Thomas Hodgkin, in 1832, as the ‘Inspector of the Dead and Curator of the Museum’ at the medical school of Guys hospital published a paper on “On Some Morbid Appearances of the Absorbant Glands and the Spleen”, what later on Samuel Wilks in the true spirit of peer recognition named as ‘Hodgkin’s disease’ in 1865 [1]. Hodgkin tried cascarilla, soda and iodine to treat his initial 07 patients with obvious lack of success and who went on to become the subjects of autopsy. The long journey in the management of lymphomas to the current day success story has been phenomenal. We are beginning to look at a chemotherapy and radiotherapy free treatment protocol as the cobweb of signal transduction pathways becomes clearer and we are able to unravel the ways to use the targeted therapies in various combinations to achieve the goal of ‘cure’.

While Hodgkins lymphoma achieved much success with the introduction of ABVD in 1970s [2], the heterogenous Non Hodgkin lymphoma (NHL) group has lagged behind with the backbone R-CHOP giving moderate results. Intensification of chemotherapy with protocols like Hyper CVAD, DA-EPOCH-R, etc., have improved the landscape of chemotherapy. However, the long-term effects of chemoradiotherapy has been a major hurdle in increasing the long-term survival of these patients. The increasing understanding of the pathobiology of the various lymphomas, their pathway dependencies and tumor-host interface, has provided new opportunities to use this knowledge to generate targeted therapies.

The introduction of monoclonal antibodies and the success of Rituximab was a major breakthrough in improving the survival of patients with CD20 + NHL [3]. Similarly anti CD30 Brentuximab Vedotin (BV) became a major success story in relapse-refractory Hodgkins disease. BV now threatens to replace the conventional Bleomycin, “B” of ABVD, a drug attributed to the most sinister long term pulmonary toxicity of ABVD, as a first line therapy [4].

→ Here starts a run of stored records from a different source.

Lemma link_passageSet_invariant I ps rc :
  (∀ data, invariant I (passageSetTextbook_create data)) →
  (∀ g m, I m → I (set_console g m)) →
  invariant I (link_passageSet ps rc).
Proof.
  intros Hcreate Hconsole. unfold link_passageSet, idMapping_get.
  repeat first [ by apply link_textbook_invariant | invariant_step ].
Qed.

(** A link attempt whose two identifiers resolve leaves the pair in the
    table, provided the rows they name are there or foreign keys are off. *)
Lemma link_textbook_links m0 P tb T rc m :
  link_frame m0 m →
  idMapping m0 !! tb = Some T → T ≠ "" →
  (foreign_keys (prisma m0) = true →
     T ∈ Textbook.id <$> textbook (prisma m0) ∧
     P ∈ PassageSet.id <$> passageSet (prisma m0)) →
  PassageSetTextbook.mk T P
    ∈ passageSetTextbook (prisma (link_textbook (Some P) tb rc m).2).
Proof.
  intros (Him & Htb & Hps & Hfk) HT HTne Hrows.
  unfold link_textbook, idMapping_get, gets. rewrite bind_run. cbv beta iota.
  rewrite Him, HT. unfold not_. rewrite bool_decide_eq_false_2 by done.
  unfold try_catch. rewrite bind_run. simpl default.
  destruct (junction_create_outcome (PassageSetTextbook.mk T P) m)
    as [[-> _]|(e & -> & [Hin|[Hon Hmiss]])]; simpl.
  - apply elem_of_app. right. by apply list_elem_of_singleton.
  - exact Hin.
  - exfalso. rewrite Hfk in Hon. destruct (Hrows Hon) as [H1 H2].
    rewrite Htb, Hps in Hmiss. simpl in Hmiss. tauto.
Qed.

Lemma filter_eq_absent {A} `{EqDecision A} (l : list A) x :
  x ∉ l → filter (λ y, y = x) l = [].
Proof.
  induction l as [|y l IH]; intros Hx; [done|].
  apply not_elem_of_cons in Hx as [Hne Hx].
  rewrite filter_cons, decide_False by done. by apply IH.
Qed.

Lemma NoDup_once {A} `{EqDecision A} (l : list A) x :
  NoDup l → x ∈ l → length (filter (λ y, y = x) l) = 1.
Proof.
  induction 1 as [|y l Hy Hl IH]; intros Hin; [by apply elem_of_nil in Hin|].
  rewrite filter_cons. apply elem_of_cons in Hin as [->|Hin].
  - rewrite decide_True by done. simpl. by rewrite filter_eq_absent.
  - rewrite decide_False by (intros ->; done). by apply IH.
Qed.

(** C7. Relationship resolution never raises an error, whatever the
    [create] of a junction row answers, and it leaves no pair twice in the
    junction table; a Textbook-PassageSet pair that it links, once or
    several times, whose two rows are in the target store (or whose foreign
    keys are not enforced) ends up in the junction table exactly once. *)
Theorem C7_linking_is_idempotent db m :
  NoDup (passageSetTextbook (prisma m)) →
  (establishRelationships db m).1 = Ok tt ∧
  NoDup (passageSetTextbook (prisma (establishRelationships db m).2)) ∧
  ∀ ps tb T P,
    ps ∈ passagesets db → tb ∈ MongoPassageSet.textbooks ps →
    idMapping m !! MongoPassageSet._id ps = Some P → P ≠ "" →
    idMapping m !! tb = Some T → T ≠ "" →
    (foreign_keys (prisma m) = true →
       T ∈ Textbook.id <$> textbook (prisma m) ∧
       P ∈ PassageSet.id <$> passageSet (prisma m)) →
    length (filter (λ row, row = PassageSetTextbook.mk T P)
              (passageSetTextbook (prisma (establishRelationships db m).2))) = 1.
Proof.
  intros Hnd.
  set (m0 := set_console (λ c, c ++ [(LOG, "🔗 관계 설정 중...")]) m).
  assert (∀ I : Migrator → Prop,
            (∀ g s, I s → I (set_console g s)) → I (for_of (passagesets db) link_passageSet 0 m0).2 →
            I (establishRelationships db m).2) as Hend.
  { intros I HI Hloop. unfold establishRelationships. rewrite !bind_run.
    change (console_log _ m) with (Ok tt, m0). cbv beta iota. rewrite bind_run.
    destruct (for_of _ _ _ _) as [[rc|e] m1]; simpl in *; [by apply HI|done]. }
  assert (∀ I : Migrator → Prop,
            (∀ data, invariant I (passageSetTextbook_create data)) →
            (∀ g s, I s → I (set_console g s)) → I m →
            I (establishRelationships db m).2) as Hinv.
  { intros I Hcreate HI Hm. apply Hend; [done|].
    apply for_of_keeps; [|by apply HI].
    intros; by apply link_passageSet_invariant. }
  split; [|split].
  - unfold establishRelationships. rewrite !bind_run.
    change (console_log _ m) with (Ok tt, m0). cbv beta iota. rewrite bind_run.
    destruct (for_of_total (passagesets db) link_passageSet
                link_passageSet_total 0 m0) as (rc & m1 & ->).
    reflexivity.
  - apply (Hinv (λ s, NoDup (passageSetTextbook (prisma s)))); [|done|done].
    apply junction_create_NoDup.
  - intros ps tb T P Hps Htb HP HPne HT HTne Hrows.
    apply NoDup_once.
    { apply (Hinv (λ s, NoDup (passageSetTextbook (prisma s)))); [|done|done].
      apply junction_create_NoDup. }
    apply (Hend (λ s, PassageSetTextbook.mk T P ∈ passageSetTextbook (prisma s)));
      [done|].
    apply (for_of_reaches (link_frame m)
             (λ s, PassageSetTextbook.mk T P ∈ passageSetTextbook (prisma s))
             _ _ ps Hps).
    + apply link_passageSet_total.
    + intros y a s Hs.
      by apply (link_passageSet_invariant (link_frame m) y a
                  (junction_create_frame m) (λ _ _ H, H)).
    + intros y a s _ Hs.
      by apply (link_passageSet_invariant
                  (λ s, PassageSetTextbook.mk T P ∈ passageSetTextbook (prisma s))
                  y a (junction_create_keeps _) (λ _ _ H, H)).
    + intros a s Hs. unfold link_passageSet, idMapping_get, gets.
      rewrite bind_run. cbv beta iota.
      destruct Hs as (Him & Hrest). rewrite Him, HP.
      unfold not_ at 1. rewrite bool_decide_eq_false_2 by done.
      apply (for_of_reaches (link_frame m)
               (λ s, PassageSetTextbook.mk T P ∈ passageSetTextbook (prisma s))
               _ _ tb Htb).
      * intros; apply link_textbook_total.
      * intros y a' s' Hs'.
        by apply (link_textbook_invariant (link_frame m) _ y a'
                    (junction_create_frame m) (λ _ _ H, H)).
      * intros y a' s' _ Hs'.
        by apply (link_textbook_invariant
                    (λ s, PassageSetTextbook.mk T P ∈ passageSetTextbook (prisma s))
                    _ y a' (junction_create_keeps _) (λ _ _ H, H)).
      * intros a' s' Hs'. by apply (link_textbook_links m).
      * by split.
    + by repeat split.
Qed.

(** **** The theorems at concrete runs *)

Lemma test_uuid_inj n n' : test_uuid n = test_uuid n' → n = n'.
Proof. unfold test_uuid. intros H. by apply String.app_inj, pretty_nat_inj in H. Qed.

(** C2, counterexample: a run over an empty source completes successfully
    on a store that already holds one SystemPromptVersion; the source has
    0 versions and the target 1. *)
Lemma C2_versions_are_not_compared :
  let r := migrate test_uuid test_json test_config (Some empty_db) true
             (new_migrator store_with_old_version) in
  r.1 = Ok tt ∧
  length (systemprompversions empty_db) = 0 ∧
  length (systemPromptVersion (prisma r.2)) = 1.
Proof. vm_compute. repeat split; reflexivity. Qed.

Lemma C2_witness :
  (∃ db, Some linked_db = Some db ∧
     length (textbooks db) = 1 ∧ length (passagesets db) = 1 ∧
     length (questions db) = 1 ∧ length (systemprompts db) = 0) ∧
  (migrate test_uuid test_json test_config (Some orphan_db) true
     (new_migrator empty_store)).1 ≠ Ok tt.
Proof.
  split.
  - destruct (proj1 (C2_counts_reconciled_for_compared_kinds test_uuid test_json
                       test_config (Some linked_db) true empty_store)
                (migrate test_uuid test_json test_config (Some linked_db) true
                   (new_migrator empty_store)).2)
      as (db & Hdb & H1 & H2 & H3 & H4 & _).
    + vm_compute. reflexivity.
    + exists db. injection Hdb as <-. repeat split; reflexivity.
  - apply (proj2 (C2_counts_reconciled_for_compared_kinds test_uuid test_json
                    test_config (Some orphan_db) true empty_store)
             orphan_db (a_question "q2" "gone")).
    + reflexivity.
    + reflexivity.
    + apply list_elem_of_In. simpl. auto.
    + intros H%list_elem_of_In. simpl in H. intuition discriminate.
Defined.

(** C3, counterexample: with one Question in the source and none in the
    target, [verifyMigration] throws an error whose message holds no name
    of the Question kind and neither of the two counts. *)
Lemma C3_failure_names_neither_kind_nor_counts :
  let m := new_migrator empty_store in
  let db := mkMongoDb [] [] [a_question "q2" "gone"] [] [] in
  length (questions db) = 1 ∧ length (question (prisma m)) = 0 ∧
  ∃ e, (verifyMigration db m).1 = Throw e ∧ names_mismatch e KQuestion 1 0 = false.
Proof. vm_compute. repeat split. eexists. split; reflexivity. Qed.

Lemma C3_witness :
  (migrate test_uuid test_json test_config (Some orphan_db) true
     (new_migrator empty_store)).1 = Throw (JsError count_mismatch_message).
Proof.
  refine (proj2 (proj2 (proj2
    (C3_count_mismatch_fails_the_run test_uuid test_json test_config
       (Some orphan_db) true (new_migrator empty_store) orphan_db
       (steps_1_to_5 test_uuid test_json test_config (Some orphan_db) true
          (started (new_migrator empty_store))).2 _ _)))).
  - vm_compute. reflexivity.
  - vm_compute. discriminate.
Defined.

(** C5, counterexample: a Question that the run imported is not resolved
    by the mapper. *)
Lemma C5_imported_question_is_not_mapped :
  let m' := (migrate test_uuid test_json test_config (Some linked_db) true
               (new_migrator empty_store)).2 in
  Created KQuestion "q1" "u2" ∈ journal m' ∧
  idMapping_get "q1" m' = (Ok None, m').
Proof. vm_compute. split; [repeat constructor | reflexivity]. Qed.

Lemma C5_witness :
  ∃ t', idMapping (migrate test_uuid test_json test_config (Some linked_db) true
                     (new_migrator empty_store)).2 !! "t1" = Some t'.
Proof.
  destruct (C5_imported_textbooks_and_passage_sets_resolve test_uuid test_json
              test_uuid_inj test_config (Some linked_db) true empty_store
              KTextbook "t1" "u0") as (t' & Ht' & _).
  - vm_compute. repeat constructor.
  - by left.
  - by exists t'.
Defined.

(** C6, counterexample: a second [assign] for the same source identifier
    does not fail; it issues another identifier and replaces the first. *)
Lemma C6_second_assign_succeeds :
  let m1 := (assign test_uuid "a" (new_migrator empty_store)).2 in
  let r := assign test_uuid "a" m1 in
  idMapping m1 !! "a" = Some "u0" ∧ r.1 = Ok "u1" ∧ idMapping r.2 !! "a" = Some "u1".
Proof. vm_compute. repeat split; reflexivity. Qed.

Lemma C7_witness :
  (establishRelationships linked_db linked_migrator).1 = Ok tt ∧
  length (filter (λ row, row = PassageSetTextbook.mk "T" "P")
            (passageSetTextbook
               (prisma (establishRelationships linked_db linked_migrator).2))) = 1.
Proof.
  destruct (C7_linking_is_idempotent linked_db linked_migrator) as (Hok & _ & Hone).
  - apply NoDup_nil_2.
  - split; [exact Hok|].
    apply (Hone (a_passageSet "p1" "qr1" ["t1"; "t1"]) "t1" "T" "P").
    + apply list_elem_of_In. simpl. auto.
    + apply list_elem_of_In. simpl. auto.
    + reflexivity.
    + discriminate.
    + reflexivity.
    + discriminate.
    + intros _. split; apply list_elem_of_In; simpl; auto.
Defined.

End MigratorProofs.

(** * The backup script *)

Module BackupRestoreProofs.
Import Text BackupRestore BackupRestoreSpec.

(** **** Paths that never coincide *)

Lemma safety_ne_live suffix : DATABASE_PATH +:+ ".pre-restore-" +:+ suffix ≠ DATABASE_PATH.
Proof.
  intros H. change DATABASE_PATH with (DATABASE_PATH +:+ "") in H at 2.
  apply String.app_inj in H. discriminate.
Qed.

Lemma backup_ne_live rest : BACKUP_BASE_PATH +:+ rest ≠ DATABASE_PATH.
Proof. intros H. simpl in H. discriminate. Qed.

Lemma backup_ne_safety rest suffix :
  BACKUP_BASE_PATH +:+ rest ≠ DATABASE_PATH +:+ suffix.
Proof. intros H. simpl in H. discriminate. Qed.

Moving ahead from surface targets, the pathway dependencies of lymphomas were extensively studied and lead to the approval of Ibrutinib, a BTK inhibitor and a first drug of its kind, for Chronic Lymphocytic Leukemia with del17p. This success story has opened the pandora’s box for targeted therapies with various drugs like Idelalisib, venetoclax, panabinostat, etc., providing good results in relapse refractory cases, which were considered incurable.

The introduction of tongue-twister CAR-T cell therapies like axicabtagene ciloleucel and tisagenlecleucel has brought Immunotherapy to the forefront of management of lymphoproliferative disorders. PD-L1 inhibitors like Nivolumab and Pembrolizumab can be considered as a major breakthrough in our understanding of the tumor-immunity cross talk and the benefits of their exploitation in treating these malignancies.

The rapid strides in this field comes with its challenges of a continuously changing landscape of management guidelines. Anyone who is dealing with the management of lymphomas in India finds it difficult to remain abreast with the latest in this field. The need for an India-specific guideline may be partially fulfilled by the updated consensus statement presented in the current issue of IJHBT [5]. The consensus document on the management of Lymphoma from an Indian Expert Group is a commendable effort to bridge this gap and provide the details on a single platform. Large number of ‘Indian’ lymphoma experts have come together and brought out a useful resource for all hemato-oncologists which includes all aspects of lymphoma from diagnosis, staging to treatment strategies in a readable form. Addition of resource stratified diagnostic workup in a tabular form is especially important in country like India where income disparity is so huge that “one size fits all” is not possible. There are 26 tables in the document which serve as a ready reckoner for anyone referring to these guidelines. However, those who have been newly initiated to the field of Lymphoma may find the “HL/NHL/CLL” mix in a single document a bit difficult to assimilate.

The road ahead of Indian ‘Lymphoma-doctors’ is a difficult one. Though there are few epidemiologic studies from India, there is very little credible data emerging from the sub-continent and direct extrapolation of the western data on our population is not desirable. Original research requires institutional funding and a major change in the way we look at research in our country. The way forward lies in good inter-institutional collaboration’s and not in creating small isolated islands of expertise/excellence. There are also major challenges in the access to these therapies owing to the high costs involved. Financial models catering to different sections of the society with active Governmental and Non-Governmental/Insurance participation is the need of the hour. Scientific knowledge will be of little use if the benefits of these path-breaking research is not passed on to the large number of patients suffering in every corner of our country.